╔══

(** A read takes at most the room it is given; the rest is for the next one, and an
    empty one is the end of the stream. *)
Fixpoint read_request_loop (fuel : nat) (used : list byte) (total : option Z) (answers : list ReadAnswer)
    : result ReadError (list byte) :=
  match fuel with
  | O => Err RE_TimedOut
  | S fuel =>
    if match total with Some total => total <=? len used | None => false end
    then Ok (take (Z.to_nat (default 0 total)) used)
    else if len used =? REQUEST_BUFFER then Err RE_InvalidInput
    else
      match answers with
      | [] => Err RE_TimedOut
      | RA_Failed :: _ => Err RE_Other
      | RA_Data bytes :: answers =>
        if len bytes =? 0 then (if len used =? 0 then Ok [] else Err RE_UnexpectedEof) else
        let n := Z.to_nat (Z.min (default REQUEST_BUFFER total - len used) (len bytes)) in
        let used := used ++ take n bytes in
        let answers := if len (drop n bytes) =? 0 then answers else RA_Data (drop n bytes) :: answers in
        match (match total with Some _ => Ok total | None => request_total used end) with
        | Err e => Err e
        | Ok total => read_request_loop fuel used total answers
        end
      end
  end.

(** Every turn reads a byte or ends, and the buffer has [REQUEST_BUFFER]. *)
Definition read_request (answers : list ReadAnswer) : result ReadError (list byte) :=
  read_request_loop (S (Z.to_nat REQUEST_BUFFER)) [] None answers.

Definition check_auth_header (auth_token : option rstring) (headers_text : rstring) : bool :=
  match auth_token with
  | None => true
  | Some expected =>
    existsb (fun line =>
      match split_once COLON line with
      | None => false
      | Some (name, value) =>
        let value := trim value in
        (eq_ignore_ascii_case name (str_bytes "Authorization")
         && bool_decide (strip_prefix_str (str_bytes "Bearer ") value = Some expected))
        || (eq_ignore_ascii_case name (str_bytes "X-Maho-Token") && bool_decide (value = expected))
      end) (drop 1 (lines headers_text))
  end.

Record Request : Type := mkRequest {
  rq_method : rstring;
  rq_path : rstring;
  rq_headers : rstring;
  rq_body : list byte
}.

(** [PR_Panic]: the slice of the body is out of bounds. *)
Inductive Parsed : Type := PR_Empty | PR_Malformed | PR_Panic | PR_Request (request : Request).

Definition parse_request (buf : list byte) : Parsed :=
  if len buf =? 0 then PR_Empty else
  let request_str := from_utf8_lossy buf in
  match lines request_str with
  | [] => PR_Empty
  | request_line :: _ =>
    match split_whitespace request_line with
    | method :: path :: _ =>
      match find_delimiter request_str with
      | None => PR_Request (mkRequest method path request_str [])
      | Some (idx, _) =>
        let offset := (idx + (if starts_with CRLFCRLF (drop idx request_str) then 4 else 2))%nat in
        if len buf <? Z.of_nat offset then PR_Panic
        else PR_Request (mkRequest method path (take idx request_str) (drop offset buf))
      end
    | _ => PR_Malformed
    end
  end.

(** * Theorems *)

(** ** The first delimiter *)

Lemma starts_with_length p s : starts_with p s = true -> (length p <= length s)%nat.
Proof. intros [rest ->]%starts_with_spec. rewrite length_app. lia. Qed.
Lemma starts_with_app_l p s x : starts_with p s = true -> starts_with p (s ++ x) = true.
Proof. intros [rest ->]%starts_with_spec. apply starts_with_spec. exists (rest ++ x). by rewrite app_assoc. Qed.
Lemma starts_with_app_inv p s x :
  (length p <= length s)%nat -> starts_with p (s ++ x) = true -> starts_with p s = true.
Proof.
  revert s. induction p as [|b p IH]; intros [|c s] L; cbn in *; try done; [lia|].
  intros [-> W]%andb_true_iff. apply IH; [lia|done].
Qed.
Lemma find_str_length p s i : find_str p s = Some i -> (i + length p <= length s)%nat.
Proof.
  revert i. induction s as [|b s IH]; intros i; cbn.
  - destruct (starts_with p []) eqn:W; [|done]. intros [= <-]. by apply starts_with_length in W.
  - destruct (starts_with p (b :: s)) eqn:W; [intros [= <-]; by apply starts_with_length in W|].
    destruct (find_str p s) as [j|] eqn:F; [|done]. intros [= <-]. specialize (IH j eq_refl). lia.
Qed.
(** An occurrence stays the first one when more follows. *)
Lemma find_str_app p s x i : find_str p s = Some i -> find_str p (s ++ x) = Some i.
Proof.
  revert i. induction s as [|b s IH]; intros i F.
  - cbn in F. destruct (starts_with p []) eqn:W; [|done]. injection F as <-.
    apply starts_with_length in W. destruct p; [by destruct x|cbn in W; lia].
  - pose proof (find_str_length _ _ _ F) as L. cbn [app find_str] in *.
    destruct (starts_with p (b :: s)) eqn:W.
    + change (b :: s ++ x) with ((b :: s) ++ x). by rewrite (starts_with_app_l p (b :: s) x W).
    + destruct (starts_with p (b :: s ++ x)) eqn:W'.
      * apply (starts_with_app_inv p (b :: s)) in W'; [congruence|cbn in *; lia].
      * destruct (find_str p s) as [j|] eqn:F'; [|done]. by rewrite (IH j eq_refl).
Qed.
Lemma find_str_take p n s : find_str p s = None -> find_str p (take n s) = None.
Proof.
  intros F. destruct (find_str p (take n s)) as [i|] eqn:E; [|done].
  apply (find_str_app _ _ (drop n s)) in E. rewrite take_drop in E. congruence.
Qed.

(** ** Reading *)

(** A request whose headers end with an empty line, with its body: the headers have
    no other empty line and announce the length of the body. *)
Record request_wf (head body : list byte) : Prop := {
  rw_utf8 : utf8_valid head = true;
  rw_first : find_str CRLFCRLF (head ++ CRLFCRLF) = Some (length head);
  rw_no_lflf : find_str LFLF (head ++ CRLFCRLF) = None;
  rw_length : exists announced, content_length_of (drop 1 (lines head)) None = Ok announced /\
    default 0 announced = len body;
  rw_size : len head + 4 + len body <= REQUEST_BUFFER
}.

╚══
╔══

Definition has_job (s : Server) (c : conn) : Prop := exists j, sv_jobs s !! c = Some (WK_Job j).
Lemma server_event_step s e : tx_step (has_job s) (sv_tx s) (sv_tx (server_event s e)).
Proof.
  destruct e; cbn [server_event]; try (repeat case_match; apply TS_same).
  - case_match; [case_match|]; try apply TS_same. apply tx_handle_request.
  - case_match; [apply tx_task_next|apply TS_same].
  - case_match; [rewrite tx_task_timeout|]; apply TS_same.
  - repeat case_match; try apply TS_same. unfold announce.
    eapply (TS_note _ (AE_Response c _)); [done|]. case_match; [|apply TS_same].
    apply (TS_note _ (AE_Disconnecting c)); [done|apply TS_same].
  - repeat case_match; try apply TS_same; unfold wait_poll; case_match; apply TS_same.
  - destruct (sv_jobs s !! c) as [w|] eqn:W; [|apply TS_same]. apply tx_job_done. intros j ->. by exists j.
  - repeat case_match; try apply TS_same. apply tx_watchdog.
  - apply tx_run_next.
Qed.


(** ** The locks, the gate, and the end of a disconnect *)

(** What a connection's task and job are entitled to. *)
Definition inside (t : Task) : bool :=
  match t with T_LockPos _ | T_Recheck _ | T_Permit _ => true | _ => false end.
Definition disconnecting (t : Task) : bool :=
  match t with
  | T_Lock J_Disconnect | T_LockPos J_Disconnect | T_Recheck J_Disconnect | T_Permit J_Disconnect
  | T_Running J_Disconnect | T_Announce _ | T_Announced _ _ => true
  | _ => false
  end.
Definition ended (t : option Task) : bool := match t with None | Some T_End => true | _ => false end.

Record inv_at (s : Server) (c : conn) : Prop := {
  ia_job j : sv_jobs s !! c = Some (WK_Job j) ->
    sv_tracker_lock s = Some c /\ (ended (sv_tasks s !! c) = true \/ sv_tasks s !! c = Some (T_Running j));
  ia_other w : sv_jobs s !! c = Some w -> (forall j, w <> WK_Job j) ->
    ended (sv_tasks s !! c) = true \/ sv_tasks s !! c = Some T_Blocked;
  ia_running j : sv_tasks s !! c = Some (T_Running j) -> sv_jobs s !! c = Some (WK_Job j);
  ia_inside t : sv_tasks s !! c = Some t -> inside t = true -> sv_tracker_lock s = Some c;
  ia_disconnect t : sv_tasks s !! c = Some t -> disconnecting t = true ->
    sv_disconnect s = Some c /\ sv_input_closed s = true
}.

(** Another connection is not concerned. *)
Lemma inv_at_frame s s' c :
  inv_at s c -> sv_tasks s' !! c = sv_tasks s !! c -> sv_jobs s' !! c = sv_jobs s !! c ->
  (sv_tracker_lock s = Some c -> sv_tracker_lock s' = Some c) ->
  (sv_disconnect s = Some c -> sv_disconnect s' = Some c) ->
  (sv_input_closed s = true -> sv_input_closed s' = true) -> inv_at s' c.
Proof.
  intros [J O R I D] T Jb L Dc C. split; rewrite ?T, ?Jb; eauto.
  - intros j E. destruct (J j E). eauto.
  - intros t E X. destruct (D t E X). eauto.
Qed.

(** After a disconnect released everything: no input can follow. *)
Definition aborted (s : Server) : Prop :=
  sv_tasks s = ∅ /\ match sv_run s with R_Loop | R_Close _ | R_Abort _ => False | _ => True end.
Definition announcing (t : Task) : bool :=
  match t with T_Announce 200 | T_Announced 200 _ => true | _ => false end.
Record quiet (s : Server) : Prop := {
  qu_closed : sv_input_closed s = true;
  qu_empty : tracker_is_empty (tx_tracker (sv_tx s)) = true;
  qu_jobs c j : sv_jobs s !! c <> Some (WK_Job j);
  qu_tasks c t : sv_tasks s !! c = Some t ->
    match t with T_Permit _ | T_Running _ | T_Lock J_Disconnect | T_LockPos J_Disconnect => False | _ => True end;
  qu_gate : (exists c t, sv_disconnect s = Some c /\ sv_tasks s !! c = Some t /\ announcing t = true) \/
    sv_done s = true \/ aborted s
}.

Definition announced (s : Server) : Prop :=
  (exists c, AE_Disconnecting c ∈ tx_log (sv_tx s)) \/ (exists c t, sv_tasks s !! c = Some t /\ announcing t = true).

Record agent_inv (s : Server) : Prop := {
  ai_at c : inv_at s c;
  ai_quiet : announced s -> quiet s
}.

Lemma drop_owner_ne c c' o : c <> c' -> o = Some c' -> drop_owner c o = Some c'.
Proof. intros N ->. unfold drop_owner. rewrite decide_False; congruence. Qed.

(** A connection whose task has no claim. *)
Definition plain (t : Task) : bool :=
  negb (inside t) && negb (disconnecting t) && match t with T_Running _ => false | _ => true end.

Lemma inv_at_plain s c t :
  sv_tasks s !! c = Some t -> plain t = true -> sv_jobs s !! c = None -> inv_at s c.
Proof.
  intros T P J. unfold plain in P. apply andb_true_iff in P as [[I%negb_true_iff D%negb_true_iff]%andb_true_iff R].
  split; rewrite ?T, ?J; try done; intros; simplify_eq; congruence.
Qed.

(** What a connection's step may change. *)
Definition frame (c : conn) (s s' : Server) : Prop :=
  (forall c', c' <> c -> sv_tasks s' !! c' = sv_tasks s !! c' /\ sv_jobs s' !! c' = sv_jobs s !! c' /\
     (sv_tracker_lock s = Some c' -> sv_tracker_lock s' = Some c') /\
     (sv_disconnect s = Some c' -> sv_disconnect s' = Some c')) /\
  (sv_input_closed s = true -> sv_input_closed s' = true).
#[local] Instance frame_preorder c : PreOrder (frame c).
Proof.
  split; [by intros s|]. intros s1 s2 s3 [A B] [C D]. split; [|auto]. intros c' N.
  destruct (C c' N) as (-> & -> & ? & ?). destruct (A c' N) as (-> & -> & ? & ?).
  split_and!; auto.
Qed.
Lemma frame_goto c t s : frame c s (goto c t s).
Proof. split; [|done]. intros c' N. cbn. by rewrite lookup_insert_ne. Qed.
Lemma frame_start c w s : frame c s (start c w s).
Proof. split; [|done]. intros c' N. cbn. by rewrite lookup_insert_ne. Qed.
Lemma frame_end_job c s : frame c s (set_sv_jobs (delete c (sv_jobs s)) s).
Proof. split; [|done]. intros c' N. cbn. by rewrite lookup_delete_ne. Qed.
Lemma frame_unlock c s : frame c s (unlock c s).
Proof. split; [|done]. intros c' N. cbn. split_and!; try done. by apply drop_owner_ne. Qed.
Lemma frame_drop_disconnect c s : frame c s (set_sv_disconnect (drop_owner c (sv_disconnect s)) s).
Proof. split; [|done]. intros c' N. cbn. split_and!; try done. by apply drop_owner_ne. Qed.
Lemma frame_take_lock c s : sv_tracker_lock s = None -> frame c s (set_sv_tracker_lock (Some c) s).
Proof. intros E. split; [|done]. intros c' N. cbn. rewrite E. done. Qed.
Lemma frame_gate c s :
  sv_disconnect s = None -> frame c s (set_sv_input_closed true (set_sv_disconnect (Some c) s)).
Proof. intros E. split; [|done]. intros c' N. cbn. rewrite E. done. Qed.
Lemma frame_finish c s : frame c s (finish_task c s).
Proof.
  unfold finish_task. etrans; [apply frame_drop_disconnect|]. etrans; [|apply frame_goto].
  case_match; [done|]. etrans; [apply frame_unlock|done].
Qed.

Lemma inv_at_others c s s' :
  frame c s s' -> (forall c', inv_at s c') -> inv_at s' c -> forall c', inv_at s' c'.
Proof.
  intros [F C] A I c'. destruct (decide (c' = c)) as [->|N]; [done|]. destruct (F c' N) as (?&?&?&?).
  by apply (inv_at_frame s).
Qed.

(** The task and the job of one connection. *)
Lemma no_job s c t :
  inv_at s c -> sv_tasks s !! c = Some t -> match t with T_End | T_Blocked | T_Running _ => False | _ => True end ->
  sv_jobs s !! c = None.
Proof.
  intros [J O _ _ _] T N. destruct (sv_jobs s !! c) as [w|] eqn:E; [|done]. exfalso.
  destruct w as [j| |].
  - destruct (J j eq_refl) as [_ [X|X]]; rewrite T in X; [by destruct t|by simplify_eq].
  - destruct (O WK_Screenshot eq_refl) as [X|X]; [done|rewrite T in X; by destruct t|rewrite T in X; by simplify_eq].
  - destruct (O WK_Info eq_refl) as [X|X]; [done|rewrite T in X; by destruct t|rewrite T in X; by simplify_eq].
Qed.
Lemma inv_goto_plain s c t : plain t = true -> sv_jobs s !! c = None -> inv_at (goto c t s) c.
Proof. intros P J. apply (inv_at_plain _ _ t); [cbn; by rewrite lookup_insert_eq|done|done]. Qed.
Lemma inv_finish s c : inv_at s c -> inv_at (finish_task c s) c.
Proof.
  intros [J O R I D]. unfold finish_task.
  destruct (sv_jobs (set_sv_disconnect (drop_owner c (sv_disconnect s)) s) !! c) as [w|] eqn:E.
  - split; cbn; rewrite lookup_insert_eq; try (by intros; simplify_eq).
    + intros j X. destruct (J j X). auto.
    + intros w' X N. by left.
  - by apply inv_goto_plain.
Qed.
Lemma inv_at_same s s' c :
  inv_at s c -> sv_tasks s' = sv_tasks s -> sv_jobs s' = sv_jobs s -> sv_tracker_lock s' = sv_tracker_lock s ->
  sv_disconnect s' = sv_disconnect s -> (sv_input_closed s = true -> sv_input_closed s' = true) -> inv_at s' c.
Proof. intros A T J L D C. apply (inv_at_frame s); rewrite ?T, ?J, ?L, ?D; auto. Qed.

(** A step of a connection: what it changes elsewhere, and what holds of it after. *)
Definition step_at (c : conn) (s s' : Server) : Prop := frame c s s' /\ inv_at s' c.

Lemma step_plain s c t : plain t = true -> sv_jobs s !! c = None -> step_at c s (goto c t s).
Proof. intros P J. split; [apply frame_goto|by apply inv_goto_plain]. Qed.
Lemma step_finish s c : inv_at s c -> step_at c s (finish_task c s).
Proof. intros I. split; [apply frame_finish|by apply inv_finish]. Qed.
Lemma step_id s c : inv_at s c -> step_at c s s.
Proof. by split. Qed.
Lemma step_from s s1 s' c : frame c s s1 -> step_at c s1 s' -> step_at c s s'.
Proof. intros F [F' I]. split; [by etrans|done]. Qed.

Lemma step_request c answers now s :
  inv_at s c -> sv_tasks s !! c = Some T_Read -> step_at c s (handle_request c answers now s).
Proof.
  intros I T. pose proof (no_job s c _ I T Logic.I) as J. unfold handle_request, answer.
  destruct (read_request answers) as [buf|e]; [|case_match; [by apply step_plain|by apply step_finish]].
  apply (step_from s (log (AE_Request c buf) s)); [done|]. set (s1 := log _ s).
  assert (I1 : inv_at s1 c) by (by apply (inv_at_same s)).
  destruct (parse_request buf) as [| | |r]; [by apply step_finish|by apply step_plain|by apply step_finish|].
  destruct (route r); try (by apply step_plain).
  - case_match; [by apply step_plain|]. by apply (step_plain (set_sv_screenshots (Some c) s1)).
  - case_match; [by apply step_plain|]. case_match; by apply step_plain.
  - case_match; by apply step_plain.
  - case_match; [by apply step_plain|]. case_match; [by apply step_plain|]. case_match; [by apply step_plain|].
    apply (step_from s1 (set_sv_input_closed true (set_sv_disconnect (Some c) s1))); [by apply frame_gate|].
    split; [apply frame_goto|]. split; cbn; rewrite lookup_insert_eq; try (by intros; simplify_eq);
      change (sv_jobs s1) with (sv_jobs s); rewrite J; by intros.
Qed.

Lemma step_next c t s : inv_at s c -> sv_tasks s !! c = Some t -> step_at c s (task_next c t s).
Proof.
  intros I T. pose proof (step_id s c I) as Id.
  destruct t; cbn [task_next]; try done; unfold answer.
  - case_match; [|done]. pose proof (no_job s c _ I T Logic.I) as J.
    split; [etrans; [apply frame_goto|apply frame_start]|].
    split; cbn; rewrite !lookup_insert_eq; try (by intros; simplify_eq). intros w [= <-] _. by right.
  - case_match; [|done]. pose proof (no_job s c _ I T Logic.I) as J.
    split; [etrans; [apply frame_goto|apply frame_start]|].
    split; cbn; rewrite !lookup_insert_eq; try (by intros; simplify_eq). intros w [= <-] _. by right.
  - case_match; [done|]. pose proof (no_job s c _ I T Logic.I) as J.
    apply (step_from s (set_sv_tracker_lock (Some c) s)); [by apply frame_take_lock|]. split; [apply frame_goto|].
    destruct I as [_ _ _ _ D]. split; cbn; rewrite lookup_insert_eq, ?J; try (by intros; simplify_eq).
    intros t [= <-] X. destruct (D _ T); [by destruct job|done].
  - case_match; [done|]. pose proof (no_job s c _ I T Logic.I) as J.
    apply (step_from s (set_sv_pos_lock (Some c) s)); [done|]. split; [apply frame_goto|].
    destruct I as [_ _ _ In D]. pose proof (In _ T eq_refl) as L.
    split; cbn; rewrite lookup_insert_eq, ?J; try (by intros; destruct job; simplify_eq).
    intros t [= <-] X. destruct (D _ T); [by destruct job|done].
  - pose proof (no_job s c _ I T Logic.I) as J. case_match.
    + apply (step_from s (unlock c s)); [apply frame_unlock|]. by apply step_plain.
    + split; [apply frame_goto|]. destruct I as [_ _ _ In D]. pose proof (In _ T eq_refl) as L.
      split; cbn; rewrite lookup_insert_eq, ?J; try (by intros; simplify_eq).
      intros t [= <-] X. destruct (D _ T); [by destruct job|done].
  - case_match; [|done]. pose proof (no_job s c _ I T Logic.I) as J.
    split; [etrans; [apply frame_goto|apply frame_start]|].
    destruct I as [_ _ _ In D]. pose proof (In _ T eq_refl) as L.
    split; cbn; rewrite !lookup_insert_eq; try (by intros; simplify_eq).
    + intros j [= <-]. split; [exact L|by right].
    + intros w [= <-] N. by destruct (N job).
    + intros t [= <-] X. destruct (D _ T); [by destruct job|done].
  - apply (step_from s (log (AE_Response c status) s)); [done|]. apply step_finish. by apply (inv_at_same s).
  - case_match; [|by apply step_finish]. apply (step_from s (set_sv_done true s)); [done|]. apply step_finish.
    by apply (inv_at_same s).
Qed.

╚══
╔══

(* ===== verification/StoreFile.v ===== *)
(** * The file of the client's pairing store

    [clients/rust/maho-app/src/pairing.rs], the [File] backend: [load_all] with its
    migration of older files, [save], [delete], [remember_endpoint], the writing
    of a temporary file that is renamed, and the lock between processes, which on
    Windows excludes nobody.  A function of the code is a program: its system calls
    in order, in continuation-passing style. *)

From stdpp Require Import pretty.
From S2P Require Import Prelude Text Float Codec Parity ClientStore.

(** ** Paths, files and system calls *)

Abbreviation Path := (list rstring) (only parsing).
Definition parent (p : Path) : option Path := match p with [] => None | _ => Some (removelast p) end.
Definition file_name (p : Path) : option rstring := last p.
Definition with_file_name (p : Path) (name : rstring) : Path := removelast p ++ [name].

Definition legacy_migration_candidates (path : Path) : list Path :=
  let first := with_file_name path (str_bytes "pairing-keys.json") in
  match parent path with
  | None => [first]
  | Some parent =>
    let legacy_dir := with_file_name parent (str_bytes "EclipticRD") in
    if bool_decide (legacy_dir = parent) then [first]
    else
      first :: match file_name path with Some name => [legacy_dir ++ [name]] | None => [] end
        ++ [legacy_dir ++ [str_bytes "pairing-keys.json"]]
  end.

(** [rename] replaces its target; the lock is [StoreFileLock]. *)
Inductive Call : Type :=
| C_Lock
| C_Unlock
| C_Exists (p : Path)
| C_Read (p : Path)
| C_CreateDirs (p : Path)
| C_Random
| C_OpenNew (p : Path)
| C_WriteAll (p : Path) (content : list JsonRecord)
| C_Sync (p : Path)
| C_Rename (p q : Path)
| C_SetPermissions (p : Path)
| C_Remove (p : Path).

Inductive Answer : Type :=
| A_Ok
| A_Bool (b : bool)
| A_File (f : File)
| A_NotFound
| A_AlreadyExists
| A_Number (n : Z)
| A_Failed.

╚══

Task directions: Using the records above, write out exactly the lines between the one holding "Definition parent (p" and the one holding "None => [first]", inclusive; leave everything else out.

Exercise solution:
Definition parent (p : Path) : option Path := match p with [] => None | _ => Some (removelast p) end.
Definition file_name (p : Path) : option rstring := last p.
Definition with_file_name (p : Path) (name : rstring) : Path := removelast p ++ [name].

Definition legacy_migration_candidates (path : Path) : list Path :=
  let first := with_file_name path (str_bytes "pairing-keys.json") in
  match parent path with
  | None => [first]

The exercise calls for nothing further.